35. Greek Yogurt-twice the regular protein of regular yogurt.
36. Dried Tart Cherries-Researchers have found that their potent anthocyanins help control blood sugar, reduce insulin and lower cholestrol.
37. Wheat Germ-A quarter cup of this gives you more than 40% of your daily vitamin E and immune boosting selenium.
38. Whole Wheat English Muffins-you get 4 1/2 grams of fober for only 134 calories.
39. Tea-Both green and black tea prevent hardening of the arteries, according to researchers.
40. Peanut Butter-This has arginine, an amino acid that helps keep blood vessels healthy.
41. Blackberries-Boast more antioxidants than strawberries, cranberries or blueberries.
42. Mustard Greens-Top source of vitamin K.
43. Grapes- leading source of resveratrol, then plant chemical responsible for the heart healthy benefits of red wine.
44. Soy Milk-Good source of vegetable protein, calcium enriched soy milk has as much calcium and vitamin D in cows milk.
45. Brazil Nuts- They have more selenium than any other food. One nut delivers your entire days worth.
46. Canola Oil- 1 tbsp of this oil has all the alpha linolenic acid you need in a day plus two differant forms of vitamin E.
47. Blueberries-They improve memory by protecting your brain from inflammation and boosting communication between brain cells.
48. Oranges-One orange supplies more than 100% of the vitamin C you need in 1 day. Good source of calcium and folate.

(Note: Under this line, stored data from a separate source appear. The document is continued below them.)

Record KCPConfig : Type := mkKCPConfig {
  kcp_Mode : string; kcp_Block : string; kcp_Key : string; kcp_MTU : Z;
  kcp_DataShard : Z; kcp_ParityShard : Z; kcp_SndWnd : Z; kcp_RcvWnd : Z }.

Record QUICConfig : Type := mkQUICConfig {
  quic_ALPN : string; quic_IdleTimeout : string; quic_MaxIdleTimeout : string }.

Record TransportConfig : Type := mkTransportConfig {
  tr_Protocol : string; tr_Conn : Z; tr_KCP : KCPConfig; tr_QUIC : QUICConfig }.

Record HealthCheckConfig : Type := mkHealthCheckConfig {
  hc_Interval : string; hc_Timeout : string;
  hc_FailThreshold : Z; hc_RecoverThreshold : Z }.

Record UpstreamServer : Type := mkUpstreamServer {
  us_Name : string; us_Addr : string; us_Key : string;
  us_Weight : Z; us_Priority : Z; us_Transport : option TransportConfig }.

Record UpstreamConfig : Type := mkUpstreamConfig {
  up_Strategy : string; up_HealthCheck : HealthCheckConfig; up_Servers : list UpstreamServer }.

Record ForwardRule : Type := mkForwardRule {
  fr_Listen : string; fr_Target : string; fr_Protocol : string; fr_BindUpstream : string }.

Record SOCKSAuth : Type := mkSOCKSAuth { sa_User : string; sa_Pass : string }.
Record SOCKS5Rule : Type := mkSOCKS5Rule { sr_Listen : string; sr_Auth : option SOCKSAuth }.

Record RangeConfig : Type := mkRangeConfig {
  rg_Enabled : bool; rg_Protocol : string; rg_RedirectPort : Z; rg_TargetHost : string;
  rg_Ports : string; rg_Exclude : string; rg_BindUpstream : string }.

Record IPConfig : Type := mkIPConfig { ip_Addr : string; ip_RouterMAC : string }.
Record TCPFlagsConfig : Type := mkTCPFlagsConfig {
  tf_LocalFlag : list string; tf_RemoteFlag : list string }.
Record NetworkConfig : Type := mkNetworkConfig {
  nw_Interface : string; nw_IPv4 : IPConfig; nw_IPv6 : option IPConfig;
  nw_TCP : TCPFlagsConfig }.

Record AdminConfig : Type := mkAdminConfig {
  ad_Listen : string; ad_Metrics : bool; ad_Token : string }.

Record Config : Type := mkConfig {
  cfg_Core : string; cfg_Version : Z; cfg_Role : string; cfg_Name : string;
  cfg_LogLevel : string;
  cfg_Upstream : option UpstreamConfig;
  cfg_Forward : list ForwardRule;
  cfg_SOCKS5 : list SOCKS5Rule;
  cfg_Range : option RangeConfig;
  cfg_ListenAddr : option string;     (* Listen *ListenConfig *)
  cfg_Network : NetworkConfig;
  cfg_ServerAddr : option string;     (* Server *ServerEndpoint *)
  cfg_Transport : TransportConfig;
  cfg_Admin : option AdminConfig }.

(** Field assignments of [Config] used by the program. *)
Definition set_Role (r : string) (c : Config) : Config :=
  let '(mkConfig a b _ d e f g h i j k l m n) := c in mkConfig a b r d e f g h i j k l m n.
Definition set_LogLevel (v : string) (c : Config) : Config :=
  let '(mkConfig a b r d _ f g h i j k l m n) := c in mkConfig a b r d v f g h i j k l m n.
Definition set_Upstream (v : option UpstreamConfig) (c : Config) : Config :=
  let '(mkConfig a b r d e _ g h i j k l m n) := c in mkConfig a b r d e v g h i j k l m n.
Definition set_Range (v : option RangeConfig) (c : Config) : Config :=
  let '(mkConfig a b r d e f g h _ j k l m n) := c in mkConfig a b r d e f g h v j k l m n.
Definition set_Transport (v : TransportConfig) (c : Config) : Config :=
  let '(mkConfig a b r d e f g h i j k l _ n) := c in mkConfig a b r d e f g h i j k l v n.
Definition set_Network (v : NetworkConfig) (c : Config) : Config :=
  let '(mkConfig a b r d e f g h i j _ l m n) := c in mkConfig a b r d e f g h i j v l m n.
Definition set_Key (v : string) (t : TransportConfig) : TransportConfig :=
  let '(mkTransportConfig p n (mkKCPConfig mo bl _ mtu ds ps sw rw) q) := t in
  mkTransportConfig p n (mkKCPConfig mo bl v mtu ds ps sw rw) q.

Inductive label : Type := LTransport | LUpstream (name : string).

Inductive config_error : Type :=
| BadRole | MissingInterface | MissingIPv4Addr | MissingRouterMAC | MissingIPv6MAC
| BadProtocol (l : label) | MissingKey (l : label) | NegativeShard (l : label)
| ParityWithoutData (l : label) | TooManyShards (l : label) | NegativeWindow (l : label)
| MissingListenAddr | MissingServer | RangeProtocol
| InvalidRange (part : string) | InvalidRangePort (part : string) | NoPorts
| InvalidExclude (part : string)
| MissingRules | UnknownBind (listen bind : string) | UnknownRangeBind (bind : string)
| MissingServerAddr (i : nat) | MissingServerKey (i : nat).

(** [strings.TrimSpace(s) == ""]. *)
Definition blank (s : string) : bool := String.eqb (TrimSpace s) "".

(** [if blank(s) { s = d }]. *)
Definition default_str (d s : string) : string := if blank s then d else s.

(** ** Port ranges *)

(** One element of the comma-separated list; [None] when it is blank. *)
Definition parse_part (part : string) : result config_error (option (Z * Z)) :=
  let part := TrimSpace part in
  if String.eqb part "" then Ok None else
  match cut dash (bs part) with
  | Some (lo, hi) =>
      match Atoi (TrimSpace (str lo)), Atoi (TrimSpace (str hi)) with
      | Some lo, Some hi =>
          if (lo <? 1) || (hi >? 65535) || (lo >? hi) then Err (InvalidRange part)
          else Ok (Some (lo, hi))
      | _, _ => Err (InvalidRange part)
      end
  | None =>
      match Atoi part with
      | Some p =>
          if (p <? 1) || (p >? 65535) then Err (InvalidRangePort part) else Ok (Some (p, p))
      | None => Err (InvalidRangePort part)
      end
  end.

Definition parsePortRanges (s : string) : result config_error (list (Z * Z)) :=
  parts ← mapM parse_part (Split s comma);
  let out := omap id parts in
  match out with [] => Err NoPorts | _ => Ok out end.

Definition PortRanges (r : RangeConfig) : result config_error (list (Z * Z)) :=
  parsePortRanges (rg_Ports r).

Definition parse_exclude (part : string) : result config_error (option Z) :=
  let part := TrimSpace part in
  if String.eqb part "" then Ok None else
  match Atoi part with
  | Some p => if (p <? 1) || (p >? 65535) then Err (InvalidExclude part) else Ok (Some p)
  | None => Err (InvalidExclude part)
  end.

Definition ExcludePorts (r : RangeConfig) : result config_error (list Z) :=
  parts ← mapM parse_exclude (Split (rg_Exclude r) comma); Ok (omap id parts).

(** ** Transport validation *)

Definition validateTransport (t : TransportConfig) (lbl : label) :
    result config_error TransportConfig :=
  let '(mkTransportConfig protocol conn kcp quic) := t in
  let '(mkKCPConfig mode block key mtu ds ps sw rw) := kcp in
  let '(mkQUICConfig alpn idle maxidle) := quic in
  let lowered := ToLower (TrimSpace protocol) in
  let '(proto, protocol) :=
    if String.eqb lowered "" then ("kcp"%string, "kcp"%string) else (lowered, protocol) in
  _ ← fail_if (negb (String.eqb proto "kcp") && negb (String.eqb proto "quic")) (BadProtocol lbl);
  let conn := if conn <? 1 then 6 else conn in
  _ ← fail_if (blank key) (MissingKey lbl);
  if String.eqb proto "kcp" then
    let mode := default_str "fast" mode in
    let block := default_str "aes-128-gcm" block in
    let mtu := if mtu <=? 0 then 1150 else mtu in
    _ ← fail_if ((ds <? 0) || (ps <? 0)) (NegativeShard lbl);
    _ ← fail_if ((ps >? 0) && (ds =? 0)) (ParityWithoutData lbl);
    _ ← fail_if (i64 (ds + ps) >? 255) (TooManyShards lbl);
    _ ← fail_if ((sw <? 0) || (rw <? 0)) (NegativeWindow lbl);
    Ok (mkTransportConfig protocol conn
          (mkKCPConfig mode block key mtu ds ps sw rw) (mkQUICConfig alpn idle maxidle))
  else
    Ok (mkTransportConfig protocol conn
          (mkKCPConfig mode block key mtu ds ps sw rw)
          (mkQUICConfig (default_str "paqetpremium" alpn) idle maxidle)).

(** ** The per-upstream overlay and the upstream names (upstream.go) *)

Definition pick_str (o b : string) : string := if String.eqb o "" then b else o.
Definition pick_pos (o b : Z) : Z := if o >? 0 then o else b.

Definition mergeTransport (base : TransportConfig) (override : option TransportConfig) :
    TransportConfig :=
  match override with
  | None => base
  | Some o =>
      let bk := tr_KCP base in let ok := tr_KCP o in
      let bq := tr_QUIC base in let oq := tr_QUIC o in
      mkTransportConfig
        (pick_str (tr_Protocol o) (tr_Protocol base))
        (pick_pos (tr_Conn o) (tr_Conn base))
        (mkKCPConfig
           (pick_str (kcp_Mode ok) (kcp_Mode bk))
           (pick_str (kcp_Block ok) (kcp_Block bk))
           (pick_str (kcp_Key ok) (kcp_Key bk))
           (pick_pos (kcp_MTU ok) (kcp_MTU bk))
           (pick_pos (kcp_DataShard ok) (kcp_DataShard bk))
           (pick_pos (kcp_ParityShard ok) (kcp_ParityShard bk))
           (pick_pos (kcp_SndWnd ok) (kcp_SndWnd bk))
           (pick_pos (kcp_RcvWnd ok) (kcp_RcvWnd bk)))
        (mkQUICConfig
           (pick_str (quic_ALPN oq) (quic_ALPN bq))
           (pick_str (quic_IdleTimeout oq) (quic_IdleTimeout bq))
           (pick_str (quic_MaxIdleTimeout oq) (quic_MaxIdleTimeout bq)))
  end.

(** [strings.TrimSpace(s.Name)], or ["upstream-<i+1>"] when blank. *)
Definition server_name (i : nat) (s : UpstreamServer) : string :=
  let name := TrimSpace (us_Name s) in
  if String.eqb name "" then "upstream-" +:+ Itoa (Z.of_nat i + 1) else name.

Definition server_addr_set (c : Config) : bool :=
  match cfg_ServerAddr c with Some a => negb (blank a) | None => false end.

Definition upstream_servers (c : Config) : list UpstreamServer :=
  match cfg_Upstream c with Some u => up_Servers u | None => [] end.

Definition upstreamNameSet (c : Config) : gset string :=
  match upstream_servers c with
  | [] => if server_addr_set c then {["default"%string]} else ∅
  | servers => list_to_set (imap server_name servers)
  end.

(** ** Validation *)

Definition range_enabled (c : Config) : bool :=
  match cfg_Range c with Some r => rg_Enabled r | None => false end.

Definition normalize_range (r : RangeConfig) : result config_error RangeConfig :=
  let '(mkRangeConfig en proto rport host ports excl bind) := r in
  let proto := default_str "tcp" proto in
  _ ← fail_if (negb (String.eqb proto "tcp")) RangeProtocol;
  let r' := mkRangeConfig en proto (if rport <=? 0 then 47999 else rport)
              (default_str "127.0.0.1" host) (default_str "1-65535" ports)
              (default_str "22" excl) bind in
  _ ← PortRanges r';
  _ ← ExcludePorts r';
  Ok r'.

Definition bind_unknown (names : gset string) (bind : string) : bool :=
  let bind := TrimSpace bind in
  negb (String.eqb bind "") && negb (bool_decide (bind ∈ names)).

Definition validate_client (c : Config) : result config_error Config :=
  _ ← fail_if (match upstream_servers c with [] => negb (server_addr_set c) | _ => false end)
        MissingServer;
  c ← match cfg_Range c with
      | Some r => if rg_Enabled r then r' ← normalize_range r; Ok (set_Range (Some r') c) else Ok c
      | None => Ok c
      end;
  _ ← fail_if (bool_decide (cfg_Forward c = []) && bool_decide (cfg_SOCKS5 c = [])
               && negb (range_enabled c)) MissingRules;
  let names := upstreamNameSet c in
  _ ← mapM (λ r, fail_if (bind_unknown names (fr_BindUpstream r))
                   (UnknownBind (fr_Listen r) (fr_BindUpstream r))) (cfg_Forward c);
  _ ← match cfg_Range c with
      | Some r => fail_if (rg_Enabled r && bind_unknown names (rg_BindUpstream r))
                    (UnknownRangeBind (rg_BindUpstream r))
      | None => Ok tt
      end;
  Ok c.

(** The loop body over [c.Upstream.Servers]. *)
Definition validate_server (base : TransportConfig) (i : nat) (s : UpstreamServer) :
    result config_error unit :=
  _ ← fail_if (blank (us_Addr s)) (MissingServerAddr i);
  _ ← fail_if (blank (us_Key s)) (MissingServerKey i);
  match us_Transport s with
  | None => Ok tt
  | Some _ =>
      let merged := mergeTransport base (us_Transport s) in
      let merged := set_Key (if blank (us_Key s) then kcp_Key (tr_KCP base) else us_Key s) merged in
      _ ← validateTransport merged (LUpstream (server_name i s));
      Ok tt
  end.

Definition validate_upstream (c : Config) : result config_error Config :=
  match cfg_Upstream c with
  | None => Ok c
  | Some u =>
      let u' := mkUpstreamConfig (default_str "failover" (up_Strategy u))
                  (up_HealthCheck u) (up_Servers u) in
      _ ← mapMi (validate_server (cfg_Transport c)) (up_Servers u);
      Ok (set_Upstream (Some u') c)
  end.

Definition validate_role (c : Config) : result config_error Config :=
  let role := ToLower (TrimSpace (cfg_Role c)) in
  _ ← fail_if (negb (String.eqb role RoleClient) && negb (String.eqb role RoleServer)) BadRole;
  Ok (set_Role role c).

49. Watercress-Just 4 calories per cup, this cruciferous veggie delivers a heft dose of vitamin K, zeaxanthin, lutein, beta-carotene and cancer fighting phytochemicals.
50. Turkey Breast-20 grams of protein but has 90 calories per 3 oz serving. Yummy!
51. Barley- A top source of beta-glucan, a fiber that lowers cholestrol and helps control blood sugar.
52. Shitake Mushrooms-One serving (about 1/4 lb) procides as much vitamin D as you would get from 1 glass of milk.
Now here's your challenge. I know there is a few of these you say you dont like. Well its time to try them again. There are too many healthy reasons to not eat them. So get over it and eat them up! Try a new one each week or maybe each paycheck. Try ways to hide them into food. Like parents hide spinach in brownies. There's an idea!